WHAT TO WORK ON: Which lines below mention "without"? Pick each one out.

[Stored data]
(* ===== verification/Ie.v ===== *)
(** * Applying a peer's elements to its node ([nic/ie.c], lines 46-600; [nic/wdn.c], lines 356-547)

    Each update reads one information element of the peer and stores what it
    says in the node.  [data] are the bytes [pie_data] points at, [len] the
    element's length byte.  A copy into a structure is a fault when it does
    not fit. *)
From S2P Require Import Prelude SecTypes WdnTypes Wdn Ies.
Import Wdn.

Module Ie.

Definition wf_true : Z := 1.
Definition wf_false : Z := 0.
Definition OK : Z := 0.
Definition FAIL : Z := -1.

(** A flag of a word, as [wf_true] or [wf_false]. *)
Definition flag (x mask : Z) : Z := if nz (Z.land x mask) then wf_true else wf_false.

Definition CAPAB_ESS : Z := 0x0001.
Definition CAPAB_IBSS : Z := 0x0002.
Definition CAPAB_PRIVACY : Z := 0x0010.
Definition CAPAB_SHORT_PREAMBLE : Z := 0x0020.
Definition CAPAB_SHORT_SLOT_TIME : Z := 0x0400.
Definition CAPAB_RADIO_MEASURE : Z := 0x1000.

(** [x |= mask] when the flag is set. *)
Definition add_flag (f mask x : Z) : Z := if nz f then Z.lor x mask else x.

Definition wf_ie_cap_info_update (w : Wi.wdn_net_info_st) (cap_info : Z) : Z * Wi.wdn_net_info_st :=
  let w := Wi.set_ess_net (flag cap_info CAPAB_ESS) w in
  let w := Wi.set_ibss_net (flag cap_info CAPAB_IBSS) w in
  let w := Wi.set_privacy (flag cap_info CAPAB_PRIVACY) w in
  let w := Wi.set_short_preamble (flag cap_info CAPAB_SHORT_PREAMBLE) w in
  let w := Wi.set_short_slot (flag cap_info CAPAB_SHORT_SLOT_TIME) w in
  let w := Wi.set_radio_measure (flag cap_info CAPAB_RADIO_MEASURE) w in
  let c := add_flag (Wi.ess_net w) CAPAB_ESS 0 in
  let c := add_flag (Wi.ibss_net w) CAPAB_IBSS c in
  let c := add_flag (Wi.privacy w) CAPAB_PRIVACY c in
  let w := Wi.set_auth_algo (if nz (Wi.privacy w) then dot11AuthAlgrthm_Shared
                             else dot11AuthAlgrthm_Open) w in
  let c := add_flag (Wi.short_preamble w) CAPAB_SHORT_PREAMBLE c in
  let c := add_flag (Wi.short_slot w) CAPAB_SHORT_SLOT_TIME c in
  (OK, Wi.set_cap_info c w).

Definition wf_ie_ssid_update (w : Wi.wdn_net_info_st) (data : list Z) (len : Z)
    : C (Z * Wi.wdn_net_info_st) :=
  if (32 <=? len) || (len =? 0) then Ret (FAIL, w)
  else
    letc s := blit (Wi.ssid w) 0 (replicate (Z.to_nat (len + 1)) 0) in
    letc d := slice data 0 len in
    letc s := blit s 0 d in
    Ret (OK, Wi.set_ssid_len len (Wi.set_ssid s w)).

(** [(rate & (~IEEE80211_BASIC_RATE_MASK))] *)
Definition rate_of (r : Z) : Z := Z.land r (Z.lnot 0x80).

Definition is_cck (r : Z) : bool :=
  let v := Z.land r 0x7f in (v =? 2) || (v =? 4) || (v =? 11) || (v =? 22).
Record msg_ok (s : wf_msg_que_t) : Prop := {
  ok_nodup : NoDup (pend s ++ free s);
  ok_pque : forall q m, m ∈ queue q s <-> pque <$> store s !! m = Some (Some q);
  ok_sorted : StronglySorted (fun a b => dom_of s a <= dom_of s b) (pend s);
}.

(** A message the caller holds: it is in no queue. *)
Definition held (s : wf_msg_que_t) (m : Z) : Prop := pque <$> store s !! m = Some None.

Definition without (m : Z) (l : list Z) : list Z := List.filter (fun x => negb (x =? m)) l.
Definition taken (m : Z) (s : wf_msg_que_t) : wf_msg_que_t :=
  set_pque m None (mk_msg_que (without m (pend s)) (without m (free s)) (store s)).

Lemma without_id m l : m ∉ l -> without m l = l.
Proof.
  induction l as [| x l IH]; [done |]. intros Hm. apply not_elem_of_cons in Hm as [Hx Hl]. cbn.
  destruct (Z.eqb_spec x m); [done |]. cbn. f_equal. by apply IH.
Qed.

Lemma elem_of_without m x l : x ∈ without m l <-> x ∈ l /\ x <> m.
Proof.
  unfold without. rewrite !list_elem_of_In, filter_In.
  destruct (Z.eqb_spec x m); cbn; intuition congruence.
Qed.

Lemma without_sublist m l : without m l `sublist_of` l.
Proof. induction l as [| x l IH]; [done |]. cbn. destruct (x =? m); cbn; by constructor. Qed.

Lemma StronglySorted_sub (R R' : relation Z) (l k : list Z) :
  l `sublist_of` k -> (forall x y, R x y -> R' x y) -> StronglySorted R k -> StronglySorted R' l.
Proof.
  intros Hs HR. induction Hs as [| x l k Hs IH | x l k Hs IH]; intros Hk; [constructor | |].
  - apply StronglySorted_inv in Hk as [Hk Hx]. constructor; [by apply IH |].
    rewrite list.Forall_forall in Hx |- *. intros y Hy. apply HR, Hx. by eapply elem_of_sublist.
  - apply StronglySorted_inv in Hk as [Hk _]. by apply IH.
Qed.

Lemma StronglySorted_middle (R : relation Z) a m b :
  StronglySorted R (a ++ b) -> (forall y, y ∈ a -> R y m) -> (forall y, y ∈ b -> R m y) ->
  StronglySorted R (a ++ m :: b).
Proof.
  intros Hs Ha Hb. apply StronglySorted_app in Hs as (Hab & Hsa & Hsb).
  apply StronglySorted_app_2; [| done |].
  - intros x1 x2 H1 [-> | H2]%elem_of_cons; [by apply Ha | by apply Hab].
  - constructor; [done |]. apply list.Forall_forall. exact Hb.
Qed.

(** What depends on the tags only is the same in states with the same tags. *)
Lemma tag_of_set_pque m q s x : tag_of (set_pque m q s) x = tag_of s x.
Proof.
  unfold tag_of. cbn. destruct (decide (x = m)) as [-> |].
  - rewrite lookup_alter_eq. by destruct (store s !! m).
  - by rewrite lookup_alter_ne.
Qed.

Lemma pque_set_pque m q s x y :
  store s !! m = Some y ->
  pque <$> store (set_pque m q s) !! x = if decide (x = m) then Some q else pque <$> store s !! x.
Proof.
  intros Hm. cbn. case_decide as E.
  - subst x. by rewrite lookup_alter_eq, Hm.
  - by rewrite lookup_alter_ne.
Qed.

OUTPUT FOR THIS EXERCISE:
Definition without (m : Z) (l : list Z) : list Z := List.filter (fun x => negb (x =? m)) l.
  set_pque m None (mk_msg_que (without m (pend s)) (without m (free s)) (store s)).
Lemma without_id m l : m ∉ l -> without m l = l.
Lemma elem_of_without m x l : x ∈ without m l <-> x ∈ l /\ x <> m.
  unfold without. rewrite !list_elem_of_In, filter_In.
Lemma without_sublist m l : without m l `sublist_of` l.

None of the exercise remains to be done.